Während die Einen noch die Zelte aufschlagen und wohnliche Einrichtungen treffen, schreiten die Andern sofort mit ihren Werkzeugen zur Untersuchung des Bodens. Zu diesem Zwecke wird vorerst ein Loch von 3, 4–6 Fuß Tiefe gegraben, alsdann die Küpe (eine Art blecherner Schüssel) mit der ausgegrabenen Erde gefüllt, und diese am Ufer eines Flüßchens ausgewaschen. Jenachdem sich die Erde hierbei goldhaltig zeigt, wird nun mit der Arbeit fortgefahren oder an einer andern Stelle begonnen.

Unter Mühseligkeiten aller Art, oft bei einer durch nichts gemilderten wochenlang anhaltenden afrikanischen Gluth, auf die wieder monatlanges kühles Regenwetter, Regen in Strömen, folgt, häufig bei Mangel an Lebensmitteln und Wasser, wird jetzt das Auswaschen der Erde fortgesetzt. Man bedient sich hierzu zweier Instrumente, die unter den Namen „Wiege“ und „Longtom“ bekannt sind. Die Wiege, deren man sich auch in andern Theilen Amerikas von jeher zum Goldwaschen zu bedienen pflegte, besteht aus einem 7–8 Fuß langen Kasten, über dessen gerundeten Boden kleine hölzerne Kloben in der Quere eingenagelt sind. Am obern Ende der Wiege befindet sich ein grobes Sieb, am untern Ende ist sie offen. Das Ganze ruht auf Schaukelbalken.

An einer solchen, immer nahe an dem Ufer eines Flusses oder Baches aufgerichteten Maschine müssen mindestens vier Menschen arbeiten. Der Eine gräbt die goldhaltige Erde aus, der Zweite trägt sie zur Maschine und wirft sie auf das Sieb, der Dritte hält die Wiege durch Schaukeln in anhaltend starker Bewegung, und der Vierte gießt währenddem Wasser darüber. Die größern Steine werden von dem Sieb zurückgehalten, die erdigen Theile spühlt das Wasser schnell fort, die härtern und das Kies rollen nach und nach am untern offnen Ende der Maschine heraus; das Gold selbst, mit einem schweren, feinen, schwarzen Sand vermischt, bleibt hinter den Kolben sitzen. Das so vermischte Gold läßt man alsdann in Pfannen laufen, in denen es der Sonne ausgesetzt bleibt, bis es gänzlich trocken, worauf der Sand einfach weggeblasen wird und das Gold in glänzenden Körnern zurückbleibt.

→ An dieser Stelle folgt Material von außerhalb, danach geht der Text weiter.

(** * Notes-WebApp: sharing, version archive and reminder sweep

    A shallow embedding of the backend controllers

      - controllers/noteController.js      (createNote, getNotes,
                                            getNoteById, updateNote,
                                            deleteNote, uploadAttachment,
                                            deleteAttachment)
      - controllers/versionController.js   (createVersion, getVersionHistory,
                                            getVersion, restoreVersion)
      - controllers/shareController.js     (shareNote, generateShareLink,
                                            getSharedNote, removeShare,
                                            revokeShareLink,
                                            getSharedWithMe,
                                            getPendingShares,
                                            respondToShareRequest)
      - services/reminderScheduler.js      (checkReminders, start and stop)

    over the two Mongoose models models/Note.js and models/NoteVersion.js.

    A MongoDB collection is a list of documents in insertion order.  A
    handler is a function from the database to a response and a database:
    [res.status(c); throw new Error(m)] is the error [mkError c m], and an
    exception thrown while the status is still 200 (a Mongoose validation
    error, a TypeError) is answered with 500 by errorHandler.  Error
    messages are shortened where the source interpolates or quotes.
    A handler is run as one step: the transition system [reachable]
    serves the requests one after another.  What two requests that overlap
    at an [await] can do is looked at for the pre-save hook of
    NoteVersion alone, whose steps are run interleaved.

    The title and the content of a note, which the schema trims and
    measures, are sequences of UTF-16 code units ([text]), whose length is
    [.length].  The other strings (addresses, names, tokens, tags, query
    parameters, messages) are only compared, tested for emptiness and
    passed on, and are strings of Rocq.

    What the embedding takes from Mongoose, for the options the schemas
    declare:
      - [trim: true] on a String path is a setter: an assignment to the
        path stores the trimmed string;
      - [required: true] on a String path rejects the empty string;
      - [save] and [create] run the validators first and reject with a
        ValidationError; the pre('save') hooks of a schema run after the
        validation;
      - [save] on a loaded document sends the modified paths: when no
        path was given a new value nothing is written;
      - [timestamps: true] stamps createdAt at creation and updatedAt at
        each write;
      - a Date path holds a valid Date: an Invalid Date fails the cast
        and [save] rejects. *)

From Stdlib Require Import List ZArith String Ascii Bool Arith Lia.
From Stdlib Require Import Permutation Sorted.
Import ListNotations.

Das Auswaschen mit dem Longtom erfolgt nahe hin auf dieselbe Weise. Letzteres Instrument wurde an Ort und Stelle von einem Amerikaner Namens Tom erfunden, und da man es gewöhnlich 10–12 F. lang macht, so hat man seinem ursprünglichen Namen das Beiwort „long“ hinzugefügt.

Die frühern enormen Preise für alle Lebensbedürfnisse sind gegenwärtig, mit Ausnahme der Zeit, wo die Flüsse austreten und alle Communication abschneiden, zu einer mäßigen Höhe herabgesunken, so daß sich ein Mann zu 1 Thlr. 10 Ngr. täglich recht gut beköstigen kann. Je tiefer in’s Innere des Landes die Goldgräber aber vordringen, mit desto größern Beschwerden und Gefahren haben sie zu kämpfen, und oft bildet der Tod von wilder Indianerhand den Schlußstein eines vielbewegten Lebens. Ja, eines vielbewegten Lebens! Denn die neue golddürstige Bevölkerung Californiens ist nicht nur aus fast allen Ländern der Erde zusammengewürfelt, sondern sie besteht auch aus einem Gemisch, zu dem alle Klassen der bürgerlichen Gesellschaft ihren Antheil geliefert haben. Kaufleute und Gelehrte, Officiere und Advokaten, Aerzte und Künstler, Handwerker und Matrosen, jeder Stand ist hier repräsentirt. Daneben suchten Alle, die in irgend einem Lande aus diesem oder jenem Grunde Freiheit oder Leben verwirkten, hier eine Freistatt. Das Leben eines Goldgräbers ist übrigens so über alle Maaßen beschwerlich, daß es nur kräftige Naturen ertragen können, und selbst diese sind häufig gezwungen, die mühselige Beschäftigung aufzugeben. Die alten europäischen Gewohnheiten müssen dabei gleich von vorneweg aufgegeben werden, und von einem veredeltern Genuß des Lebens ist keine Rede mehr. Unausgesetzt an seine geisttödtende Arbeit gefesselt, sucht der Goldgräber höchstens im Wein und andern Spirituosen einige fröhliche Augenblicke, und versinkt in vielen Fällen nach und nach in den Zustand thierischer Rohheit. Es muß daher selbst der brave Mann sehr festen Charakters sein und eine große Selbstbeherrschung besitzen, um nach Jahresfrist die Minen eben so sittlich und gebildet zu verlassen als er sie betreten hat.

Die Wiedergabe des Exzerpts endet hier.